▶ [Your instructions]: Your answer consists of the lines in the data that contain "match". Copy each of them.

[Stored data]

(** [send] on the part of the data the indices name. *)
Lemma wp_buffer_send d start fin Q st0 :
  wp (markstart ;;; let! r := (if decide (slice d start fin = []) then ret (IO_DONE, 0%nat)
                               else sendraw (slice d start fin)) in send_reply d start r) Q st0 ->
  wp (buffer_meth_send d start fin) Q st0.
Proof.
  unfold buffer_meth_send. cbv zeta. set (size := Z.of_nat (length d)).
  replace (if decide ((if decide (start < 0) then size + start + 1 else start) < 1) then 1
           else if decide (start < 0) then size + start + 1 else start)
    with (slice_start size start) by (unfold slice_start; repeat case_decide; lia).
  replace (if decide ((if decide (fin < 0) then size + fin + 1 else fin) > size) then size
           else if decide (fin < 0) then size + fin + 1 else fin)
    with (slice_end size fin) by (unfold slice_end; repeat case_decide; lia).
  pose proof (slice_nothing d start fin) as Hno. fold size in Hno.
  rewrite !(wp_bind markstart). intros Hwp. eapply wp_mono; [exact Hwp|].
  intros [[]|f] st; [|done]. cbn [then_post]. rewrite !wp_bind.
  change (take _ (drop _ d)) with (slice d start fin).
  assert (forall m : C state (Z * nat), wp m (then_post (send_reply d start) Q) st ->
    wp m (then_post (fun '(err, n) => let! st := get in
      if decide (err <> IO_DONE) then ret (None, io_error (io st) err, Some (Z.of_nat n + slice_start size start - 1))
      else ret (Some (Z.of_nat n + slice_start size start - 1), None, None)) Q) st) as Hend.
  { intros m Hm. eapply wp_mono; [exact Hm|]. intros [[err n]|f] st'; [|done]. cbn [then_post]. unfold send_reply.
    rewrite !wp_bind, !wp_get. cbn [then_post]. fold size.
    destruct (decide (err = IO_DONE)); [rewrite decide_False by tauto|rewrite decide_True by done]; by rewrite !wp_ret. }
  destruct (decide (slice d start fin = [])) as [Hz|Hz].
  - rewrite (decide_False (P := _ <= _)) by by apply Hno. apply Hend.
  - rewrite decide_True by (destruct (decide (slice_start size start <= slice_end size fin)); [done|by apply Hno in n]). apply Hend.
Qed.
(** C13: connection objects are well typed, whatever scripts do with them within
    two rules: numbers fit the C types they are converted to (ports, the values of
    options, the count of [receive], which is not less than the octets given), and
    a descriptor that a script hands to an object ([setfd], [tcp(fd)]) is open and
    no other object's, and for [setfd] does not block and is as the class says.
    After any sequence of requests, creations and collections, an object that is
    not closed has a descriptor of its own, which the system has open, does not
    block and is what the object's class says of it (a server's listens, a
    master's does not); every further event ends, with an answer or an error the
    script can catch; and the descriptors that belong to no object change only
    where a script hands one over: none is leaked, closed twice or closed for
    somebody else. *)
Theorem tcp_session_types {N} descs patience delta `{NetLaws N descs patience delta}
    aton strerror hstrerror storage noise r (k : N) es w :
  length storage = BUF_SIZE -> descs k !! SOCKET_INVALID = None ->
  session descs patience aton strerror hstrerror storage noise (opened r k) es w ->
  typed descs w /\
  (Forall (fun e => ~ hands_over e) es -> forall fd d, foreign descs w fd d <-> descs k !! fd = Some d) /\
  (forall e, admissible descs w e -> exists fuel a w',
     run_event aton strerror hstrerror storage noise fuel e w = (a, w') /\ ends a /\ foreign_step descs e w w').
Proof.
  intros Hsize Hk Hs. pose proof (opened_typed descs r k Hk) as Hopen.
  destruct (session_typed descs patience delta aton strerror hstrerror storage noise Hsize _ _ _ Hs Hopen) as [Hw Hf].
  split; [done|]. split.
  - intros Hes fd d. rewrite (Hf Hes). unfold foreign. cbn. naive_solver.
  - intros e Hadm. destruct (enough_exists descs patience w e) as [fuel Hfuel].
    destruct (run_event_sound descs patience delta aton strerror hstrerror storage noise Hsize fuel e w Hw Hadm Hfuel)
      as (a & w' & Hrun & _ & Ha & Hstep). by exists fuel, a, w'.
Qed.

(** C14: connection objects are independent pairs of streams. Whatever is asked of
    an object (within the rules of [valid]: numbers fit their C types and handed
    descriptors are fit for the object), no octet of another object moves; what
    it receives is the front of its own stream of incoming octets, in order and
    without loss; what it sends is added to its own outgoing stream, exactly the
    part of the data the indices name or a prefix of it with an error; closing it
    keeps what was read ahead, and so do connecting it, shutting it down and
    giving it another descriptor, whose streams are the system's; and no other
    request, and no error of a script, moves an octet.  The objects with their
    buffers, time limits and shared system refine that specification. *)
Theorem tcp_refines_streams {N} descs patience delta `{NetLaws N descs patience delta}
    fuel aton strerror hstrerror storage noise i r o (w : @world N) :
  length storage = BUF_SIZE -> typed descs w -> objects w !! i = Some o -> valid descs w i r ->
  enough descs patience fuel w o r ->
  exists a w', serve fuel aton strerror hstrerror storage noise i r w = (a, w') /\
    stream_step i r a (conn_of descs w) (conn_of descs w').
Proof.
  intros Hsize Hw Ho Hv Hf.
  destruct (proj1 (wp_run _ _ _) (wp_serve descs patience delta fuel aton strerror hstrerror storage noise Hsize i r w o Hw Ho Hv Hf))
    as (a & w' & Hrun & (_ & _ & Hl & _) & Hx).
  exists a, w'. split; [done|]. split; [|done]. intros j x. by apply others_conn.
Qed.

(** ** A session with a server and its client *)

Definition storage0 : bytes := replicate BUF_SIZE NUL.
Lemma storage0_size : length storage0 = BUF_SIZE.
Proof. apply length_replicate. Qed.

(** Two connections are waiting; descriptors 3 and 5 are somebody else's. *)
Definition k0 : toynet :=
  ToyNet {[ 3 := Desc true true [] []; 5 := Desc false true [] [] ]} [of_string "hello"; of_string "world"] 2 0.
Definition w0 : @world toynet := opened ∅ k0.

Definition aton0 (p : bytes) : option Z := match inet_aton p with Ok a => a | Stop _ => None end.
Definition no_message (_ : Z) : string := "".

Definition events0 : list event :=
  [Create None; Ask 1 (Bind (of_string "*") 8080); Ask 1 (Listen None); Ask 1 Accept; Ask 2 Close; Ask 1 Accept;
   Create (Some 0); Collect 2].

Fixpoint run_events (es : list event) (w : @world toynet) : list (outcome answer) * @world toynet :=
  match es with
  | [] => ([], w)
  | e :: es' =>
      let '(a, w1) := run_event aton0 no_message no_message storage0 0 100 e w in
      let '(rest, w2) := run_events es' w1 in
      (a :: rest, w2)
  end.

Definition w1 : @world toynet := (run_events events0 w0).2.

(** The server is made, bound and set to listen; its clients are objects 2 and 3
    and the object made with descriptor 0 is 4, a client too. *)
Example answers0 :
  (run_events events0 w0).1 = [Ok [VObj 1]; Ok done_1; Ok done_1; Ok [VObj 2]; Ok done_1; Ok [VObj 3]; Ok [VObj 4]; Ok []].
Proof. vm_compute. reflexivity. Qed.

▶ [Written response]:
Definition aton0 (p : bytes) : option Z := match inet_aton p with Ok a => a | Stop _ => None end.
  match es with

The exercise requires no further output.